The economy has bounced back quickly enough that the computer business will have seen a slight boost this year, Gartner said in a study published on Monday. The analyst group estimates that shipments will have overall climbed 2.8 percent in 2009 to about 298.9 million computers. It marks a sharp reversal from a forecast as late as September that had computers sinking 2 percent. A recovery of the sort is credited mostly to strong sales in the summer and "modest" anticipated growth in the summer.

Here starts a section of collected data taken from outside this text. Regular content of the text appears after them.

(** The registration is balanced.  After a request, however it ended, the
    connections counted for every user are those from before it. *)
Theorem proxy_registration_balanced (h : Handler) (ctx : context) (e : env S) (w : world)
    (r : request) (resp : response) (u : string) :
  let w' := (ServeHTTP h ctx e w r resp).1 in
  list_to_set_disj (conns_of (w_tracker w') u) =@{gmultiset Conn}
  list_to_set_disj (conns_of (w_tracker w) u).
Proof.
  unfold ServeHTTP. pose proof (authenticate_spec h w ctx e r resp) as Ha.
  destruct (authenticate h w ctx e r resp) as [w1 [resp'|username]]; destruct Ha as (Ht & _).
  { cbn. by rewrite Ht. }
  cbn zeta. set (raw := RawConnFromContext ctx). set (w2 := upd_tracker w1 _).
  assert (Hw : exists w3 resp3,
    (if negb (Rules.Allow (w_rules w2) (remoteIP r) (TLSRandomFromContext ctx))
     then (w2, http_Error "Forbidden" StatusForbidden resp)
     else route h w2 ctx e r resp username) = (w3, resp3) /\ byUser (w_tracker w3) = byUser (w_tracker w2)).
  { destruct (Rules.Allow _ _ _); cbn [negb]; [|by eauto].
    destruct (route h w2 ctx e r resp username) as [w3 resp3] eqn:E. exists w3, resp3.
    split; [done|]. pose proof (route_byUser h w2 ctx e r resp username) as Hb. by rewrite E in Hb. }
  destruct Hw as (w3 & resp3 & -> & Hb). cbn. subst w2. cbn in Hb. rewrite Ht in Hb.
  destruct raw as [c|]; [by apply Register_Unregister with (now := e_now e)|].
  cbn in *. by rewrite (conns_of_byUser (w_tracker w)).
Qed.
(** C14: Clients of HTTP/3 are not tracked.  The HTTP/3 server is started without
    the context function, so its requests come with the background context: no
    request of theirs changes the tracker, so that nothing is listed, counted
    or can be kicked; they are admitted whatever the device limit; the rules
    are asked about an empty client random; and UDP and ICMP are answered with
    an error for the missing session. *)
Theorem http3_untracked (h : Handler) (e : env S) (w : world) (r : request) (resp : response)
  (Hver : isHTTP1 r = false) (Hsess : w_session w = None) :
  let '(w', resp') := ServeHTTP h background e w r resp in
  w_tracker w' = w_tracker w /\
  forall u, r_Method r = MethodConnect ->
    let ar := (Auth.CheckExt (w_auth w) (e_store e) (e_now e) r).2 in
    Auth.Username ar = u -> u <> "" -> Auth.Deny ar = Auth.DenyNone ->
    admitted h w background e r u /\
    (Rules.Allow (w_rules w) (remoteIP r) [] = true ->
     request_target r = pseudoHostUDP /\ is_Some (h_udpMux h) \/
     request_target r = pseudoHostICMP /\ h_icmpMux h = true ->
     resp' = http_Error "no session" StatusInternalServerError resp).
Proof.
  assert (Hadm : forall u, r_Method r = MethodConnect ->
    let ar := (Auth.CheckExt (w_auth w) (e_store e) (e_now e) r).2 in
    Auth.Username ar = u -> u <> "" -> Auth.Deny ar = Auth.DenyNone -> admitted h w background e r u).
  { intros u Hm ar Hu Hne Hd. split_and!; [done|done|]. cbn zeta. split_and!; auto. }
  unfold ServeHTTP. pose proof (authenticate_spec h w background e r resp) as Ha.
  pose proof (authenticate_session h w background e r resp) as Hs.
  destruct (authenticate h w background e r resp) as [w1 [resp'|username]] eqn:Eauth; destruct Ha as (Ht & Hr & _ & Ha).
  - split; [done|]. intros u Hm Hu Hne Hd.
    destruct (authenticate_admitted h w background e r resp u (Hadm u Hm Hu Hne Hd)) as [w2 E]. congruence.
  - change (TLSRandomFromContext background) with (@nil byte). cbn [Register RawConnFromContext background ctx_rawConn Unregister].
    set (w2 := upd_tracker w1 (w_tracker w1)).
    change (w_rules w2) with (w_rules w1). rewrite Hr. cbn in Hs.
    assert (Hw2 : w_tracker w2 = w_tracker w /\ w_session w2 = None) by (cbn; by rewrite Hs).
    destruct Hw2 as [Ht2 Hs2]. clearbody w2.
    destruct (Rules.Allow _ _ _) eqn:Eal; cbn [negb].
    + pose proof (route_untracked h w2 e r resp username Hver) as Hrt.
      destruct (route h w2 background e r resp username) as [w3 resp3] eqn:Ero. cbn in Hrt |- *.
      split; [by rewrite Hrt, Ht2|]. intros u Hm Hu Hne Hd. split; [by apply Hadm|]. intros _ Htgt.
      unfold route in Ero. cbn zeta in Ero. rewrite Hs2 in Ero.
      destruct Htgt as [[Etgt [mux Hmux]]|[Etgt Hicmp]]; rewrite Etgt in Ero.
      * rewrite bool_decide_false, bool_decide_true, Hmux in Ero by done. by injection Ero.
      * rewrite bool_decide_false, bool_decide_false, bool_decide_true, Hicmp in Ero by done. by injection Ero.
    + split; [done|]. intros u Hm Hu Hne Hd. by split; [apply Hadm|].
Qed.
End facts.

(** The rules can be told any address.  The address the rules see is read
    from X-Forwarded-For, which the client writes: for every address text
    there is a header with which [remoteIP] is that address, whatever address
    the request came from. *)
Theorem remoteIP_forged (r : request) (text : string)
  (Hip : ParseIP text <> []) (Htrim : TrimSpace text = text) (Hcomma : has_char "," text = false) :
  remoteIP {| r_Method := r_Method r; r_Host := r_Host r; r_URLHost := r_URLHost r; r_Path := r_Path r;
              r_Query := r_Query r; r_Header := Header_Set (r_Header r) "X-Forwarded-For" text;
              r_RemoteAddr := r_RemoteAddr r; r_ProtoMajor := r_ProtoMajor r |} = ParseIP text.
Proof.
  unfold remoteIP. cbn [r_Header r_RemoteAddr]. rewrite Header_Get_Set_eq.
  rewrite bool_decide_false by (intros ->; by apply Hip).
  apply Cut_None in Hcomma. rewrite Hcomma, Htrim. by destruct (ParseIP text).
Qed.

However, the experts predict that revenue will have dropped 10.7 percent versus 2008 as many Windows PC builders are suffering from steep declines in the typical prices for their systems. Research director George Shiffler likened the effect to a vicious circle as customers search for the cheapest possible PC, leading builders to lower their own prices and repeat the process. Netbooks were considered part of the problem.
"Customers have looked for 'good enough' PCs at the cheapest price, and vendors have tried to spur market growth by catering to ever-lower price points," he said. "We expect PC ASP [average selling price] declines to slow as the market recovers, but given the market's competitive dynamic, we don't see PC ASPs rising any time soon."
Gartner added that it only sees Windows 7 having a "limited" effect on the holidays as few if any will buy a computer solely to get Windows 7. It also doesn't estimate that Windows 7 will find much traction in the workplace until late 2010, leaving a relative vacuum through at least early 2010.
A handful of companies, particularly Acer, Apple and Toshiba, have grown significantly ahead of the curve where more established leaders like Dell and HP have struggled in the same period.